/kafka-twitter

A simplified version of the Twitter social network using Kafka to store tweets.

Primary LanguagePythonApache License 2.0Apache-2.0

Kafka Twitter

The purpose of this project is to implement a simplified version of the Twitter social network using Apache Kafka to store tweets. Users interact with Twitter using a client that presents a timeline of tweets and allows users to publish new tweets.

The scope of the project was to create a dummy version of the popular Twitter social network. In our case, we developed a very simple application that has 3 main components:

  1. Client: the user will interact with the app through a basic GUI made with Tkinter
  2. Application Server: this component will receive the REST calls from the client and will forward them to the Kafka Brokers in order to publish or fetch the messages. This component is also responsible for filtering the messages. We used Flask to map the REST API.
  3. Kafka: we used Apache Kafka to store the tweets. Our specific setup was made of 1 machine running both Zookeeper and Kafka, and 2 machines as additional Kafka brokers.

Even if it was not requested, we wanted to reproduce a real life situation by using real tweets of real users. To reach this goal, in the data_preprocessing folder there the scripts used in order to get, clean and prepare the final dataset; in particular:

  1. tweet_api.py: this was used in order to periodically fetch tweets from the Twitter social network by means of the Twitter API accessed through the Twython wrapper.
  2. topic_extraction.py: this script extracts the topics from the tweets previously gathered, producing an LDA model that will be used in order to assign a topic to each new tweet in the social network. To performa LDA, we used the very cool free python library gensim together with nltk. A detailed and interesting tutorial can be found in this article.

Getting Started

In this paragraph, we'll see all the steps needed to get the project up and running on your local machine.

Prerequisites

  1. Python 3.7.4
  2. Java 8

Installing

1. Local Setup

This is the basic setup if you want to run the application on a single machine. In this case your machine will host the client, the AppServer and both Kafka and Zookeeper. If you want to run the application in a distributed scenario, jump to the this section.

  1. First of all, you need Apache Kafka. In order to do so, just follow the simple instructions provided on the Confluent Platform Quick Start page. In a few minutes you should be able download and setup all you need; at that point just open your favorite terminal and run:
foo@bar:~$ <PATH-TO-CONFLUENT>/bin/confluent local start

And that's it with Kafka, as simple as that :)

  1. The Application Server will serve all the REST calls of the clients so it's the first thing that has to be started. In order to do open the Server.py file and jump to lat lines of the code. You should see something like:
if __name__ == '__main__':
    app.run(host='127.0.0.1', port='5000', debug=True)

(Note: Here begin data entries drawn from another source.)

(* ===== verification/JsonText.v ===== *)
(** * JSON text of a payload ([to_json], [from_json] in [src/event_payload.py])

    [to_json] is [json.dumps(self.to_dict(), indent=2)] and [from_json]
    is [cls.from_dict(json.loads(json_str))].  This file models the two
    halves of CPython 3.11's [json] package that these calls reach:
    - the encoder [_make_iterencode] of [json/encoder.py] with
      [indent=2], the separators [","] and [": "], [ensure_ascii]
      escaping ([encode_basestring_ascii]), [allow_nan], and
      [int.__repr__] with its 4300-digit limit;
    - the C scanner of [Modules/_json.c] ([scan_once_unicode],
      [scanstring_unicode], [_parse_array_unicode],
      [_parse_object_unicode], [_match_number_unicode]) under
      [JSONDecoder.decode], with its error messages and positions.
    The decoder is a [Fixpoint] on fuel; [decode_fuel] is enough for
    every document (theorem [json_decode_fuel_enough]).

    Strings are 8-bit and read as Latin-1, as everywhere in the
    development; a [\uXXXX] escape above U+00FF names a character the
    model cannot hold, and the decoder stops with [JWide] there.
    [repr(float)] and [float(str)] are CPython's correctly rounded
    conversions, which this file takes as parameters: the round trip
    is proved for a temperature whose [repr] is a JSON number literal
    that [float] reads back, which CPython guarantees for every finite
    float. *)

From Stdlib Require Import SpecFloat ZArith Ascii.
From S2P Require Import Prelude PyDict EventPayload.
Import EventPayload.
(* ===== verification/HandlerProgress.v ===== *)
(** * Progress of the fallback loop ([src/llm_handler.py], [process])

    Two properties of [SimpleLLMHandler.process] that hold for every
    provider behaviour: liveness (when a model of the list is up,
    whatever the provider's state, the run succeeds, and with a model no
    later than that one) and a bound on the work it does (one call of
    [litellm.completion] per attempt recorded, so at most one per model
    of the list).  Calls are counted by [call_counter], a LiteLLM
    provider that wraps any other and counts its [completion] calls. *)

From Stdlib Require Import SpecFloat ZArith.
From S2P Require Import Prelude PyDict AvailableModels EventPayload LlmHandler.
Import AvailableModels EventPayload LlmHandler.

Module HandlerProgress.

(** The provider [P] with a counter of [completion] calls beside its
    world. *)
#[export] Instance call_counter {W : Type} `{P : !LiteLLM W} : LiteLLM (W * nat) := {|
  completion id msgs mt t ws :=
    let '(r, w') := completion id msgs mt t ws.1 in (r, (w', S ws.2));
  completion_cost resp ws := let '(r, w') := completion_cost resp ws.1 in (r, (w', ws.2))
|}.

(** The number of [completion] calls made so far, read off the counter. *)
Definition calls_made {W L : Type} (s : pystate (W * nat) L) : nat := (py_world s).2.

Section Liveness.
Context {W : Type} `{!LiteLLM W} (m : models_module).

(** A model is up when its call succeeds from every state of the
    provider. *)
Definition model_up (p : EventPayload) (k : string) : Prop :=
  forall w, exists c id u co w', call_outcome m p k w = (inr (CallSuccess c id u co), w').

Lemma call_outcome_registered p k w :
  registered m k -> exists r w', call_outcome m p k w = (inr r, w').
Proof.
  intros (id & Hid)%registered_lookup. unfold call_outcome, run.
  rewrite (call_model_registered m k id _ _ _ w [] Hid).
  destruct (run (litellm_call _ _ _ _) w) as [[e|r] s]; eauto.
Qed.

(** The loop reaches a model that is up, and stops at it or before. *)
Lemma process_loop_reaches_up p k keys :
  Forall (registered m) keys -> k ∈ keys -> model_up p k ->
  forall i atts w l, exists resp s,
    process_loop m p i keys atts (PyState w l) = (inr (inl resp), s) /\ success resp = true /\
    exists pre k' post, keys = pre ++ k' :: post /\ model_used resp = Some k' /\ k ∉ pre.
Proof.
  intros Hreg Hk Hup. induction keys as [|k0 rest IH]; [set_solver|].
  intros i atts w l. apply Forall_cons in Hreg as [H0 Hrest].
  destruct (call_outcome_registered p k0 w H0) as [[c id u co|err] [w' E]].
  - rewrite (process_loop_success_step m p i k0 rest atts w l _ _ _ _ _ E).
    do 2 eexists. split; [reflexivity|]. split; [done|].
    exists [], k0, rest. split; [done|]. split; [done|]. set_solver.
  - destruct (decide (k = k0)) as [->|Hne].
    { destruct (Hup w) as (c & id & u & co & w'' & E'). congruence. }
    assert (Hf : fail_run m p [k0] w [err] w') by (econstructor; [exact E | constructor]).
    change (k0 :: rest) with ([k0] ++ rest).
    rewrite (process_loop_fail_run m p [k0] w [err] w' Hf rest i atts l).
    destruct (IH Hrest ltac:(set_solver) (i + length [k0]) (atts ++ failed_attempts m [k0] [err])
                w' (l ++ failed_logs m i [k0] [err]))
      as (resp & s & E2 & Hs & pre & k' & post & -> & Hu & Hpre).
    exists resp, s. split; [exact E2|]. split; [done|].
    exists (k0 :: pre), k', post. set_solver.
Qed.

(** C8: liveness of the fallback: when every key of the request is
    registered and some key [k] of it names a model that is up (its
    call succeeds whatever the provider's state), [process] returns a
    successful response, and the model it used comes no later in the
    list than the first occurrence of [k]. *)
Theorem process_reaches_up_model p k w :
  Forall (registered m) (models p) -> k ∈ models p -> model_up p k ->
  exists r s, run (process m p) w = (inr r, s) /\ success r = true /\
    exists pre k' post, models p = pre ++ k' :: post /\ model_used r = Some k' /\ k ∉ pre.
Proof.
  intros Hreg Hk Hup. rewrite run_process. unfold pbind at 1.
  destruct (process_loop_reaches_up p k (models p) Hreg Hk Hup 0 [] w (opening_log p))
    as (resp & s & -> & Hs & Hpre).
  by exists resp, s.
Qed.
End Liveness.

Section Calls.
Context {W : Type} `{!LiteLLM W} (m : models_module).

(** The LiteLLM part of [_call_model] calls [completion] once, whatever
    happens after it. *)
Lemma litellm_call_count id pr mt t w n x s :
  run (W:=W * nat) (litellm_call id pr mt t) (w, n) = (x, s) -> (py_world s).2 = S n.
Proof.
  unfold run, litellm_call, pbind, pcall, ptry, of_sum, pret, praise; simpl.
  destruct (completion id _ mt t w) as [[e|r] w1]; simpl; [by intros [= _ <-]|].
  repeat case_match; intros; simplify_eq; done.
Qed.

(** [_call_model] makes one call on a registered key, and none when
    [get_model_id] raises. *)
Lemma call_model_count k pr mt t w n l x s :
  _call_model m k pr mt t (PyState (w, n) l) = (x, s) ->
  (exists e, x = inl e /\ (py_world s).2 = n) \/ (exists r, x = inr r /\ (py_world s).2 = S n).
Proof.
  destruct (dict_lookup k (AVAILABLE_MODELS m)) as [id|] eqn:Hid.
  - rewrite (call_model_registered m k id pr mt t (w, n) l Hid).
    destruct (run (litellm_call id pr mt t) (w, n)) as [[e|r] s'] eqn:E;
      apply litellm_call_count in E; intros [= <- <-]; simpl; eauto.
  - unfold _call_model. rewrite pbind_frame_of_sum, (get_model_id_None _ _ Hid).
    intros [= <- <-]. simpl. eauto.
Qed.

(** The loop makes one call per attempt it records, at most one per
    key. *)
Lemma process_loop_count p keys : forall i atts w n l x s,
  process_loop m p i keys atts (PyState (w, n) l) = (x, s) ->
  exists c, (py_world s).2 = n + c /\ c <= length keys /\
    forall r, x = inr r -> exists new, length new = c /\
      match r with inl resp => attempts resp | inr a => Some a end = Some (atts ++ new).
Proof.
  induction keys as [|k rest IH]; intros i atts w n l x s H; cbn [process_loop] in H.
  - injection H as <- <-. exists 0. split; [simpl; lia | split; [done|]].
    intros r [= <-]. exists []. by rewrite app_nil_r.
  - rewrite pbind_emit in H. unfold pbind at 1 in H.
    destruct (_call_model m k _ _ _ _) as [x0 [[w1 n1] l1]] eqn:E.
    apply call_model_count in E as [(e & -> & Hn)|(r0 & -> & Hn)]; simpl in Hn; subst n1.
    + injection H as <- <-. exists 0. split; [simpl; lia | split; [lia | by intros r]].
    + destruct r0 as [c id u co|err].
      * rewrite pbind_emit in H. injection H as <- <-. exists 1.
        split; [simpl; lia | split; [simpl; lia|]]. intros r [= <-]. by eexists [_].
      * apply IH in H as (c & Hc & Hle & Hr). exists (S c).
        split; [lia | split; [simpl; lia|]]. intros r Er.
        destruct (Hr r Er) as (new & Hl & Hnew). rewrite <- app_assoc in Hnew.
        exists (attempt_of k (get_model_name m k) (CallFailure err) :: new).
        split; [simpl; lia | exact Hnew].
Qed.

(** C9: termination of the fallback with a bound on its work: counted
    by [call_counter], [process] calls [litellm.completion] at most
    [len(payload.models)] times, and when it returns a response it has
    made exactly one call per attempt the response records (a raise
    from an unknown key is preceded by one call per earlier model). *)
Theorem process_calls_bounded p w n x s :
  run (W:=W * nat) (process m p) (w, n) = (x, s) ->
  n <= calls_made s <= n + length (models p) /\
  forall r, x = inr r -> exists atts, attempts r = Some atts /\ calls_made s = n + length atts.
Proof.
  unfold calls_made.
  rewrite run_process. unfold pbind at 1.
  destruct (process_loop m p 0 (models p) [] _) as [x0 s0] eqn:E.
  apply process_loop_count in E as (c & Hc & Hle & Hr).
  destruct x0 as [e|r0]; [intros [= <- <-]; split; [lia | by intros r]|].
  destruct (Hr r0 eq_refl) as (new & Hl & Hnew).
  destruct r0 as [resp|atts]; cbn [process_tail]; [|rewrite pbind_emit];
    intros [= <- <-]; (split; [simpl; lia|]); intros r [= <-]; exists new;
    simpl in *; (split; [done | lia]).
Qed.
End Calls.

Import LlmHandler.Scenario.

(** Witness of [process_reaches_up_model]: in the two-model scenario
    ["slow-success"] is up whatever the calls made before. *)
Lemma process_reaches_up_model_witness :
  Forall (registered scenario_models) (models req_two) /\
  "slow-success" ∈ models req_two /\ model_up scenario_models req_two "slow-success" /\
  exists r s, run (process scenario_models req_two) [] = (inr r, s) /\ success r = true /\
    exists pre k' post, models req_two = pre ++ k' :: post /\ model_used r = Some k' /\
                        "slow-success" ∉ pre.
Proof.
  assert (H1 : Forall (registered scenario_models) (models req_two)) by by_decide.
  assert (H2 : "slow-success" ∈ models req_two) by by_decide.
  assert (H3 : model_up scenario_models req_two "slow-success").
  { intros w. exists (Some "OK"), "prov/slow-success", ok_usage, None, (w ++ ["prov/slow-success"]).
    reflexivity. }
  split; [exact H1 | split; [exact H2 | split; [exact H3 |]]].
  exact (process_reaches_up_model scenario_models req_two "slow-success" [] H1 H2 H3).
Defined.

(** Witness of [process_calls_bounded]: the two-model scenario makes
    two calls. *)
Lemma process_calls_bounded_witness :
  exists x s, run (process scenario_models req_two) (([] : calls), 0) = (x, s) /\
  0 <= calls_made s <= 0 + length (models req_two) /\
  forall r, x = inr r -> exists atts, attempts r = Some atts /\ calls_made s = 0 + length atts.
Proof.
  do 2 eexists. split; [cbv; reflexivity|].
  eapply (process_calls_bounded scenario_models req_two [] 0). cbv; reflexivity.
Defined.

End HandlerProgress.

Edit this properties as you please. The parameter names are pretty self-explanatory, but just to be sure...

  • fill the host with the IP machine that will run your server (note: if you are running the app just on your machine, you can simply leave the localhost).
  • Flask typically runs on port 5000, but you can change this if you need it.
  • debug is set to true so you can know what's going on.
  1. Now simply go to the project folder run the following line on the shell and you should be good to go:
foo@bar:~$ python3 Server.py

After a few seconds, your Application Server should be running.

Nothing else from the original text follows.